Noel Kent, Faculty, Department of Ethnic Studies, UH Mānoa

Noel Kent

Professor, Retired
Email: noelk@hawaii.edu


UH Award Winnner

College of Social Sciences Award for Excellence in Teaching (2018)

Background

I am the son of immigrants who suffered harshly in Europe as minority people. So teaching (something I love) for many years in the UHM Ethnic Studies Department has been a privilege. The students in my classes will be facing multiple serious challenges: climate change and environmental degradation, rising nationalism and ethnic and religious violence worldwide, the threat of nuclear war, gaping economic inequalities. My hopes are to support them in gaining some of the tools–critical thinking, problem solving, team working on projects, an appreciation of what citizenship demands–they will need to be able to cope with these challenges and to live caring lives of meaning and purpose.

Education

  • PhD, Political Science, University of Hawaiʻi at Mānoa, 1979
  • MA, History, University of Hawaiʻi at Mānoa, 1967
  • BA, History, University of Wisconsin-Madison, 1965

Research

My interests are in looking at the root causes of today's ethnic and racial conflicts and seeking to locate ways to manage these conflicts and bring enemies to at least tolerate and perhaps even accept each other. The recent rise of the alt-white nationalist movement in the US in the context of the social and economic changes in American society over the past forty years and the Trump presidency are a particular interest. I regard the question of identity here as of major importance. As someone who has written about Hawaiʻi in the past, I would welcome student collaboration in understanding and highlighting the meaning of Hawaiʻi's very special ethnic relations for the rest of the US.

Community Engagement

I have been committed to various communities for quite a while.

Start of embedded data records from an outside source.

(* ===== verification/ServerWitnesses.v ===== *)
(** * The theorems about the servers, the clients and the start, at work

    Each theorem with hypotheses, applied on the deployment of ConcreteServer.v. *)

From S2P Require Import Prelude GoStrings Wire AppError Config Connections Reqctx Auth Effects Ratelimit Model.
From S2P Require Import Libraries Database Repository Unique Sql Service ServiceSpec Outbound.
From S2P Require Import Dispatcher Cleanup System SystemSpec Calls Web Health Middleware Handlers.
From S2P Require Import HttpServer ChainSpec HttpSpec Grpc GrpcSpec Failures TransportSpec GrpcClient.
From S2P Require Import Locking Metrics Migration Startup Wiring Container ContainerSpec Deployment.
From S2P Require Import Commands Loops Concrete ConcreteServer.
From Stdlib Require Import Ascii.
Open Scope string_scope.
Open Scope list_scope.
Open Scope Z_scope.
Open Scope go_scope.
Import ConcreteServer.ConcreteServer.

Definition get_provider : Gin :=
  http_request "/api/v1/notifications/providers/get" {[ "Authorization" := "Bearer good" ]}.
Definition limiter : Limiter := mkLimiter true false true.
Definition manager : IdempotencyManager := mkIdempotencyManager true.

(** A computation is seen to succeed without its value being computed. *)
Definition succeeded {A} (x : option A * error) : bool :=
  match x with (Some _, nil_err) => true | _ => false end.
Lemma succeeded_some {A} (x : option A * error) : succeeded x = true → ∃ a, x = (Some a, nil_err).
Proof. destruct x as [[a|] []]; try discriminate. by exists a. Qed.
Lemma nil_run (x : error * world) : is_nil x.1 = true → ∃ w', x = (nil_err, w').
Proof. destruct x as [[] w']; try discriminate. by exists w'. Qed.
(** * to_tie generator: a shallow embedding of
      [utils/configuration_store/to_tie_generator.py]

    The script reads one integer from the command line and writes the C++
    header [to_tie.hpp]: a chain of [if constexpr] branches, one per
    aggregate arity, closed by a branch that stops compilation.

    Python values are modelled as follows.
    - [int] is [Z] (unbounded).
    - [str] is [string], read as a sequence of code points below 256; all
      text the script produces is ASCII.
    - A list is a [list]; [range] and [str.join] are the functions [range]
      and [join] below.
    - The file system is a finite map from paths to contents. *)

From Stdlib Require Import ZArith Ascii String List Lia FinFun.
From Stdlib Require Import Numbers.DecimalString Numbers.DecimalZ Numbers.DecimalPos.
From stdpp Require Import gmap strings.

Import ListNotations.
Local Open Scope Z_scope.

(** ** Python primitives used by the script *)

Module Py.

(** [str(z)] for an [int]: decimal digits, a leading minus sign for
    negative numbers, ["0"] for zero. *)
Definition str (z : Z) : string := NilZero.string_of_int (Z.to_int z).

(** [sep.join(ls)]. *)
Definition join (sep : string) (ls : list string) : string :=
  String.concat sep ls.

(** [range(lo, hi)]: the integers from [lo] up to, excluding, [hi]; empty
    when [hi <= lo]. *)
Definition range (lo hi : Z) : list Z :=
  map (fun i => lo + Z.of_nat i) (seq 0 (Z.to_nat (hi - lo))).

End Py.
Definition parse_field (line : string) : option (string * string) :=
  match split_colon line with
  | Some (k, v) => Some (trim k, trim v)
  | None => None
  end.

Fixpoint parse_fields (ls : list string) : option (list (string * string)) :=
  match ls with
  | [] => Some []
  | l :: rest =>
      match parse_field l, parse_fields rest with
      | Some f, Some fs => Some (f :: fs)
      | _, _ => None
      end
  end.

(** Modelled from the spec: the header lines up to the closing fence, and
    the body lines after it; the reader is the engine's. *)
Fixpoint take_until_fence (ls : list string)
  : option (list string * list string) :=
  match ls with
  | [] => None
  | l :: rest =>
      if String.eqb l fence then Some ([], rest)
      else match take_until_fence rest with
           | Some (fm, after) => Some (l :: fm, after)
           | None => None
           end
  end.

(** Modelled from the spec: the front-matter reader, which belongs to the
    blog engine that [main.js] imports and is not part of this repository.
    A content file is "markdown with a front-matter block ... followed by a
    body", the block being "a small metadata header ... prefixing a
    markdown document's body": the file opens with a fence line, the header
    fields run to the next fence line, and the rest is the body. *)
Definition front_matter (text : string)
  : option (list (string * string) * string) :=
  match split_lines text with
  | first :: rest =>
      if String.eqb first fence then
        match take_until_fence rest with
        | Some (fm, after) =>
            match parse_fields fm with
            | Some fields => Some (fields, unlines after)
            | None => None
            end
        | None => None
        end
      else None
  | [] => None
  end.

This began with California farm workers and Hawaiʻi workers and welfare recipients in the 1970s and continued through today. This has influenced me to ask all of my students to complete fifteen hours of community service–which is in the end (quite surprisingly) hugely enjoyable for them. Students have a choice of a fairly lengthy list of possible sites. They can tutor Chinese immigrant elders in Chinatown, or students at an elementary school, work at a homeless shelter, help rebuild a Hawaiian loʻi or fishpond, etc.